(* ===== verification/BufferPool.v ===== *)
(** * The buffer pool of the delta generator ([internal/delta/delta.go])

    A pool is a buffered channel of byte slices; a slice is known by the array
    it points to and its length. [nextID] numbers the arrays that [make]
    allocates. *)
From S2P Require Import Prelude Rolling.

Open Scope Z_scope.

Record buffer := mkBuffer { b_array : nat; b_len : Z }.

Record bufferPool := mkBufferPool { bp_pool : list buffer; bp_count : nat; bp_size : Z }.

(** The loop that fills the channel. *)
Fixpoint fill_pool (size : Z) (n : nat) (nextID : nat) : list buffer :=
  match n with O => [] | S n' => mkBuffer nextID size :: fill_pool size n' (S nextID) end.

(** [make] panics on a negative length. *)
Definition newBufferPool (size : Z) (count : nat) (nextID : nat) : outcome unit (bufferPool * nat) :=
  if (size <? 0) && negb (Nat.eqb count 0) then Panic
  else Ret (mkBufferPool (fill_pool size count nextID) count size, (nextID + count)%nat).

Definition pool_get (bp : bufferPool) (nextID : nat) : buffer * bufferPool * nat :=
  match bp_pool bp with
  | b :: rest => (b, mkBufferPool rest (bp_count bp) (bp_size bp), nextID)
  | [] => (mkBuffer nextID (bp_size bp), bp, S nextID)
  end.

(** A full pool drops the buffer. *)
Definition pool_put (bp : bufferPool) (b : buffer) : bufferPool :=
  if (length (bp_pool bp) <? bp_count bp)%nat
  then mkBufferPool (bp_pool bp ++ [b]) (bp_count bp) (bp_size bp) else bp.

Record DeltaGenerator := mkDeltaGenerator { dg_blockSize : Z; dg_bufPool : bufferPool }.

Definition NewDeltaGenerator (blockSize : Z) (nextID : nat) : outcome unit (DeltaGenerator * nat) :=
  let blockSize := if blockSize <=? 0 then DefaultBlockSize else blockSize in
  '(bp, nextID') ← newBufferPool blockSize 4 nextID;
  Ret (mkDeltaGenerator blockSize bp, nextID').

(** ** Clients that give back what they hold *)
Inductive pool_call := CallGet | CallPut (i : nat).   (* the [i]th buffer that is held *)

Record pool_state := mkPoolState { ps_pool : bufferPool; ps_held : list buffer; ps_next : nat }.

Definition pool_call_step (s : pool_state) (c : pool_call) : option pool_state :=
  match c with
  | CallGet =>
      let '(b, bp, next) := pool_get (ps_pool s) (ps_next s) in
      Some (mkPoolState bp (b :: ps_held s) next)
  | CallPut i =>
      b ← ps_held s !! i;
      Some (mkPoolState (pool_put (ps_pool s) b) (delete i (ps_held s)) (ps_next s))
  end.

Fixpoint pool_calls (s : pool_state) (l : list pool_call) : option pool_state :=
  match l with
  | [] => Some s
  | c :: l' => s' ← pool_call_step s c; pool_calls s' l'
  end.

Record pool_ok (s : pool_state) : Prop := {
  po_size : Forall (λ b, b_len b = bp_size (ps_pool s) ∧ (b_array b < ps_next s)%nat) (bp_pool (ps_pool s) ++ ps_held s);
  po_distinct : NoDup (b_array <$> bp_pool (ps_pool s) ++ ps_held s);
  po_count : (length (bp_pool (ps_pool s)) ≤ bp_count (ps_pool s))%nat;
}.

Lemma pool_ok_sub s pool held :
  pool_ok s → pool ++ held ⊆+ bp_pool (ps_pool s) ++ ps_held s → (length pool ≤ bp_count (ps_pool s))%nat →
  pool_ok (mkPoolState (mkBufferPool pool (bp_count (ps_pool s)) (bp_size (ps_pool s))) held (ps_next s)).
Proof.
  intros [H1 H2 H3] [k Hk]%submseteq_Permutation Hl. rewrite Hk in H1, H2.
  rewrite fmap_app in H2. apply NoDup_app in H2 as [H2 _]. apply Forall_app in H1 as [H1 _]. by constructor.
Qed.

Lemma pool_call_ok s c s' : pool_ok s → pool_call_step s c = Some s' → pool_ok s'.
Proof.
  destruct s as [[pool n size] held next]. intros Hok. pose proof Hok as [H1 H2 H3]. cbn in *.
  destruct c as [|i]; cbn [pool_call_step ps_pool ps_held ps_next].
  - destruct pool as [|b pool]; cbn; intros [= <-].
    + constructor; cbn in *; [|constructor; [|done]|lia].
      * constructor; [cbn; lia|]. eapply Forall_impl; [exact H1|]. cbn. intros b [? ?]. lia.
      * intros Hin. apply list_elem_of_fmap in Hin as (b & -> & Hb). rewrite Forall_forall in H1. specialize (H1 b Hb). lia.
    + apply (pool_ok_sub _ pool (b :: held)) in Hok; [exact Hok| |cbn in *; lia]. cbn.
      by rewrite <- Permutation_middle.
  - destruct (held !! i) as [b|] eqn:Eb; [|done]. cbn [mbind option_bind]. intros [= <-].
    unfold pool_put. cbn [bp_pool bp_count bp_size].
    assert (b :: delete i held ≡ₚ held) as Hp by (symmetry; by apply delete_Permutation).
    destruct (Nat.ltb_spec (length pool) n).
    + apply (pool_ok_sub _ (pool ++ [b]) (delete i held)) in Hok; [exact Hok| |rewrite length_app; cbn; lia]. cbn.
      by rewrite <- app_assoc, Hp.
    + apply (pool_ok_sub _ pool (delete i held)) in Hok; [exact Hok| |done]. cbn.
      apply submseteq_app; [done|]. rewrite <- Hp at 2. by apply submseteq_cons.
Qed.

Lemma fill_pool_spec size n next :
  length (fill_pool size n next) = n ∧ (b_array <$> fill_pool size n next) = seq next n ∧
  Forall (λ b, b_len b = size) (fill_pool size n next).
Proof.
  revert next. induction n as [|n IH]; intros next; cbn; [done|]. destruct (IH (S next)) as (-> & E & Hf).
  split_and!; [done|by rewrite E|by constructor].
Qed.

(** The pool of [size] buffers of [count] with its clients. *)
Definition pool_inv (size : Z) (count : nat) (s : pool_state) : Prop :=
  pool_ok s ∧ bp_size (ps_pool s) = size ∧ bp_count (ps_pool s) = count.

Lemma newBufferPool_ok size count next bp next' :
  newBufferPool size count next = Ret (bp, next') → pool_inv size count (mkPoolState bp [] next').
Proof.
  unfold newBufferPool. destruct (_ && _); [done|]. intros [= <- <-].
  destruct (fill_pool_spec size count next) as (Hl & Ha & Hf). split; [|done].
  constructor; cbn; rewrite ?app_nil_r; [|rewrite Ha; apply NoDup_seq|lia].
  rewrite Forall_forall in *. intros b Hb. split; [by apply Hf|].
  apply (list_elem_of_fmap_2 b_array) in Hb. rewrite Ha in Hb. apply elem_of_seq in Hb. lia.
Qed.

Lemma pool_calls_inv size count l s0 s :
  pool_inv size count s0 → pool_calls s0 l = Some s → pool_inv size count s.
Proof.
  revert s0. induction l as [|c l IH]; intros s0 (Hok & Hz & Hc) Hs; cbn in Hs; [by simplify_eq|].
  apply bind_Some in Hs as (s1 & Hs1 & Hs). apply (IH s1); [|done].
  split; [by eapply pool_call_ok|]. destruct s0 as [[pool n sz] held nx], c as [|i]; cbn in *.
  - destruct pool; cbn in Hs1; by simplify_eq.
  - destruct (held !! i); cbn in Hs1; simplify_eq. unfold pool_put. by case_match.
Qed.

(** A delta generator's pool never hands out a buffer that is still in use:
    for clients that put back only what they hold, the arrays of all buffers in
    the pool and in use are different; every buffer has the block size; and the
    pool never keeps more than four. *)
Theorem pool_exclusive blockSize next dg next' calls s :
  NewDeltaGenerator blockSize next = Ret (dg, next') →
  pool_calls (mkPoolState (dg_bufPool dg) [] next') calls = Some s →
  0 < dg_blockSize dg ∧
  NoDup (b_array <$> bp_pool (ps_pool s) ++ ps_held s) ∧
  Forall (λ b, b_len b = dg_blockSize dg) (ps_held s) ∧ (length (bp_pool (ps_pool s)) ≤ 4)%nat.
Proof.
  intros E Hr. unfold NewDeltaGenerator in E.
  set (bs := if blockSize <=? 0 then DefaultBlockSize else blockSize) in *.
  assert (0 < bs) as Hbs by (unfold bs, DefaultBlockSize; destruct (Z.leb_spec blockSize 0); lia).
  destruct (newBufferPool bs 4 next) as [[bp nx]| |] eqn:Ep; try done. rewrite Ret_bind in E. injection E as <- <-.
  apply newBufferPool_ok in Ep. apply (pool_calls_inv _ _ _ _ _ Ep) in Hr as ([H1 H2 H3] & Hz & Hc). cbn.
  split_and!; [done..| |lia]. apply Forall_app in H1 as [_ H1]. eapply Forall_impl; [exact H1|]. intros b [Hb _]. by rewrite Hb.
Qed.

Module BufferPoolExample.
Definition gen : DeltaGenerator * nat :=
  match NewDeltaGenerator 0 7 with Ret p => p | _ => (mkDeltaGenerator 0 (mkBufferPool [] 0 0), 0%nat) end.
Definition start : pool_state := mkPoolState (dg_bufPool gen.1) [] gen.2.
Definition calls : list pool_call := replicate 5 CallGet ++ replicate 5 (CallPut 0).
Definition fin : pool_state := default start (pool_calls start calls).

Lemma pool_exclusive_witness : b_array <$> bp_pool (ps_pool fin) = [11; 10; 9; 8]%nat ∧ (length (bp_pool (ps_pool fin)) ≤ 4)%nat.
Proof.
  assert (NewDeltaGenerator 0 7 = Ret (gen.1, gen.2)) as H1 by (vm_compute; reflexivity).
  assert (pool_calls start calls = Some fin) as H2 by (vm_compute; reflexivity).
  split; [vm_compute; reflexivity|]. apply (pool_exclusive 0 7 gen.1 gen.2 calls fin H1 H2).
Defined.
End BufferPoolExample.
##############################
What you have to do:
Could you write out, exactly as they stand, only the lines above that begin at the line with "apply submseteq_app; [done|]." and stop after the line with "revert s0. induction"?

Reply:
      apply submseteq_app; [done|]. rewrite <- Hp at 2. by apply submseteq_cons.
Qed.

Lemma fill_pool_spec size n next :
  length (fill_pool size n next) = n ∧ (b_array <$> fill_pool size n next) = seq next n ∧
  Forall (λ b, b_len b = size) (fill_pool size n next).
Proof.
  revert next. induction n as [|n IH]; intros next; cbn; [done|]. destruct (IH (S next)) as (-> & E & Hf).
  split_and!; [done|by rewrite E|by constructor].
Qed.

(** The pool of [size] buffers of [count] with its clients. *)
Definition pool_inv (size : Z) (count : nat) (s : pool_state) : Prop :=
  pool_ok s ∧ bp_size (ps_pool s) = size ∧ bp_count (ps_pool s) = count.

Lemma newBufferPool_ok size count next bp next' :
  newBufferPool size count next = Ret (bp, next') → pool_inv size count (mkPoolState bp [] next').
Proof.
  unfold newBufferPool. destruct (_ && _); [done|]. intros [= <- <-].
  destruct (fill_pool_spec size count next) as (Hl & Ha & Hf). split; [|done].
  constructor; cbn; rewrite ?app_nil_r; [|rewrite Ha; apply NoDup_seq|lia].
  rewrite Forall_forall in *. intros b Hb. split; [by apply Hf|].
  apply (list_elem_of_fmap_2 b_array) in Hb. rewrite Ha in Hb. apply elem_of_seq in Hb. lia.
Qed.

Lemma pool_calls_inv size count l s0 s :
  pool_inv size count s0 → pool_calls s0 l = Some s → pool_inv size count s.
Proof.
  revert s0. induction l as [|c l IH]; intros s0 (Hok & Hz & Hc) Hs; cbn in Hs; [by simplify_eq|].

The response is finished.